◆ **How to complete this task**: Below are the entries. Transcribe exactly the lines from the one with "(tx_fail (A := A) e)." through the one with "End TxProps.", ends included, and leave out all others.
### Available records ###
(* ===== verification/UsageBillingProps.v ===== *)
(** * What the billing transactions guarantee

    Theorems on [UsageBilling]: a charge takes effect at most once whatever
    retries, faults and archiving happen, a transaction applies all of its
    effects or none, holds conserve money and are never released without a
    reservation, and the frozen balance never becomes negative. *)

From Stdlib Require Import ZArith Lia QArith Bool String SpecFloat.
From stdpp Require Import base numbers option list gmap strings pretty.
From S2P Require Import Prelude GoStrings GoFloat UsageDB UsageBilling.

#[local] Open Scope Z_scope.

(** ** Properties that compose along a transaction

    [keeps P m]: a successful [m] relates the states before and after by the
    preorder [P].  [steady m]: the outcome of a successful [m] does not depend
    on the faults that did not hit it. *)

Section TxProps.
Context (P : DB → DB → Prop) `{!PreOrder P}.

Definition keeps {A} (m : tx A) : Prop :=
  ∀ d fs a d' fs', m (d, fs) = Ok (a, (d', fs')) → P d d'.

Lemma keeps_ret {A} (a : A) : keeps (tx_ret a).
Proof. intros d fs a' d' fs' [= <- <- <-]. reflexivity. Qed.
Lemma keeps_fail {A} e : keeps (tx_fail (A := A) e).
Proof. done. Qed.
Lemma keeps_bind {A B} (m : tx A) (k : A → tx B) :
  keeps m → (∀ a, keeps (k a)) → keeps (tx_bind m k).
Proof.
  intros Hm Hk d fs b d' fs'. unfold tx_bind.
  destruct (m (d, fs)) as [[a [d1 fs1]]|e] eqn:E; [|done]. intros Hb.
  etrans; [by eapply Hm|by eapply Hk].
Qed.
Lemma keeps_stmt {A} (f : DB → res UBError (A * DB)) :
  (∀ d a d', f d = Ok (a, d') → P d d') → keeps (stmt f).
Proof.
  intros Hf d fs a d' fs'. unfold stmt. simpl.
  destruct fs as [|[] fs]; [|done|];
    (destruct (f d) as [[a1 d1]|e] eqn:E; [|done]); intros [= <- <- <-]; by eapply Hf.
Qed.
Lemma keeps_query {A} (f : DB → A) : keeps (query f).
Proof. apply keeps_stmt. intros d a d' [= _ <-]. reflexivity. Qed.
Lemma keeps_if {A} (b : bool) (m m' : tx A) : keeps m → keeps m' → keeps (if b then m else m').
Proof. by destruct b. Qed.
End TxProps.
Lemma three_clock : Forall (clock_within 1 7) three_sched.
Proof. unfold three_sched, clock_within. simpl. repeat constructor; simpl; lia. Defined.
Lemma three_ttl : Forall (outlived conf 1 7) three.
Proof. repeat constructor. Defined.

Lemma executed_once_witness :
  Forall (clock_within 1 7) three_sched ∧ Forall (outlived conf 1 7) three
  ∧ one_at_a_time (hist ("orders", "k") (fst three_end)).
Proof.
  split; [apply three_clock|]. split; [apply three_ttl|].
  apply (executed_once conf three 0%nat 1 7 three_sched (fst three_end) (snd three_end) ("orders", "k")
           three_clock three_ttl).
  vm_compute. reflexivity.
Defined.

Lemma answered_by_the_execution_witness :
  Forall (clock_within 1 7) three_sched ∧ Forall (outlived conf 1 7) three
  ∧ ∃ j d b, finished j d (hist ("orders", "k") (fst three_end))
             ∧ request_fingerprint three j = fingerprint_of (post "k")
             ∧ marshalStoredResponse conf d = Some b ∧ decodeStoredResponse (Some b) = Some (JStr "booked").
Proof.
  split; [apply three_clock|]. split; [apply three_ttl|].
  apply (answered_by_the_execution conf three 0%nat 1 7 three_sched (fst three_end) (snd three_end) 2
           (post "k") book ("orders", "k") {| Data := JStr "booked"; Replayed := true |}
           three_clock three_ttl);
    vm_compute; reflexivity.
Defined.

Lemma stored_answer_roundtrip_witness :
  let d := JObj [("code", JStr "X1")] in
  let d' := JObj [("code", JStr "***")] in
  ((∃ b, marshalStoredResponse conf d = Some b ∧ decodeStoredResponse (Some b) = Some d')
   ∧ hides_secrets (buildKeySet []) d' = true
   ∧ (no_sensitive_key (buildKeySet []) d = true → (jdepth d ≤ 33)%nat → d' = d)).
Proof.
  apply (stored_answer_roundtrip conf (JObj [("code", JStr "X1")]) "{code:X1}" "{code:***}").
  - repeat split. discriminate.
  - repeat split. discriminate.
  - right. vm_compute. discriminate.
Defined.

Lemma truncateUTF8_bounds_witness :
  0 < 4 ∧ truncateUTF8 (bytes [65; 226; 130; 172; 66]%N) 3 = "A"
  ∧ let s := bytes [65; 226; 130; 172; 66]%N in
    str_len (truncateUTF8 s 4) ≤ 4 ∧ (∃ rest, s = truncateUTF8 s 4 +:+ rest)
    ∧ (ValidString s = true →
       ValidString (truncateUTF8 s 4) = true ∧ (truncateUTF8 s 4 = s ∨ 4 - 3 ≤ str_len (truncateUTF8 s 4))).
Proof.
  split; [lia|]. split; [reflexivity|]. apply (truncateUTF8_bounds (bytes [65; 226; 130; 172; 66]%N) 4). lia.
Defined.

(** The answer to a request that creates redeem codes has them under a
    sensitive key: whoever asks again gets asterisks. *)
Example replay_hides_codes :
  outcome [RExecute (post "k") generate; RExecute (post "k") generate] (steps 0 9 1 ++ steps 1 9 6) =
  (1%nat, [Some (Some (Ok {| Data := JObj [("code", JStr "X1")]; Replayed := false |}));
           Some (Some (Ok {| Data := JObj [("code", JStr "***")]; Replayed := true |}))]).
Proof. vm_compute. reflexivity. Qed.

(** An answer longer than the limit is cut, and what is left cannot be read. *)
Example long_answer_cannot_be_replayed :
  snd (outcome [RExecute (post "k") report; RExecute (post "k") report] (steps 0 9 1 ++ steps 1 9 6))
    !! 1%nat = Some (Some (Some (Err ErrIdempotencyStoreUnavail))).
Proof. vm_compute. reflexivity. Qed.

(** A request that outlives its record still marks the row, by its id alone:
    the failure of the first request replaces the success of the second, and
    the third runs again. *)
Example stale_owner_reopens :
  outcome [RExecute (post "k") slow; RExecute (post "k") book; RExecute (post "k") book]
    (steps 0 3 1 ++ steps 1 9 102 ++ steps 0 5 103 ++ steps 2 9 109) =
  (3%nat, [Some (Some (Err (ErrExecution "TIMEOUT")));
           Some (Some (Ok {| Data := JStr "booked"; Replayed := false |}));
           Some (Some (Ok {| Data := JStr "booked"; Replayed := false |}))]).
Proof. vm_compute. reflexivity. Qed.

(** One system operation: it takes the lock, renews it [ticks] times and
    releases it. *)
Definition operation (opID : string) (ticks : nat) : proc (IdemState unit) Oracle (res LockError unit) :=
  l <-p Acquire conf opID;
  match l with
  | Err e => Ret (Err e)
  | Ok lock => _ <-p renewLoop conf ticks lock; _ <-p Release conf lock true ""; Ret (Ok ())
  end.
Definition take_lock (opID : string) : proc (IdemState unit) Oracle (res LockError unit) :=
  l <-p Acquire conf opID; Ret (match l with Ok _ => Ok () | Err e => Err e end).
Definition lock_sched : list (nat * Oracle) :=
  steps 0 6 1 ++ steps 1 4 2 ++ steps 1 2 5 ++ steps 2 4 13.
###
◆ **Task response**:
Lemma keeps_fail {A} e : keeps (tx_fail (A := A) e).
Proof. done. Qed.
Lemma keeps_bind {A B} (m : tx A) (k : A → tx B) :
  keeps m → (∀ a, keeps (k a)) → keeps (tx_bind m k).
Proof.
  intros Hm Hk d fs b d' fs'. unfold tx_bind.
  destruct (m (d, fs)) as [[a [d1 fs1]]|e] eqn:E; [|done]. intros Hb.
  etrans; [by eapply Hm|by eapply Hk].
Qed.
Lemma keeps_stmt {A} (f : DB → res UBError (A * DB)) :
  (∀ d a d', f d = Ok (a, d') → P d d') → keeps (stmt f).
Proof.
  intros Hf d fs a d' fs'. unfold stmt. simpl.
  destruct fs as [|[] fs]; [|done|];
    (destruct (f d) as [[a1 d1]|e] eqn:E; [|done]); intros [= <- <- <-]; by eapply Hf.
Qed.
Lemma keeps_query {A} (f : DB → A) : keeps (query f).
Proof. apply keeps_stmt. intros d a d' [= _ <-]. reflexivity. Qed.
Lemma keeps_if {A} (b : bool) (m m' : tx A) : keeps m → keeps m' → keeps (if b then m else m').
Proof. by destruct b. Qed.
End TxProps.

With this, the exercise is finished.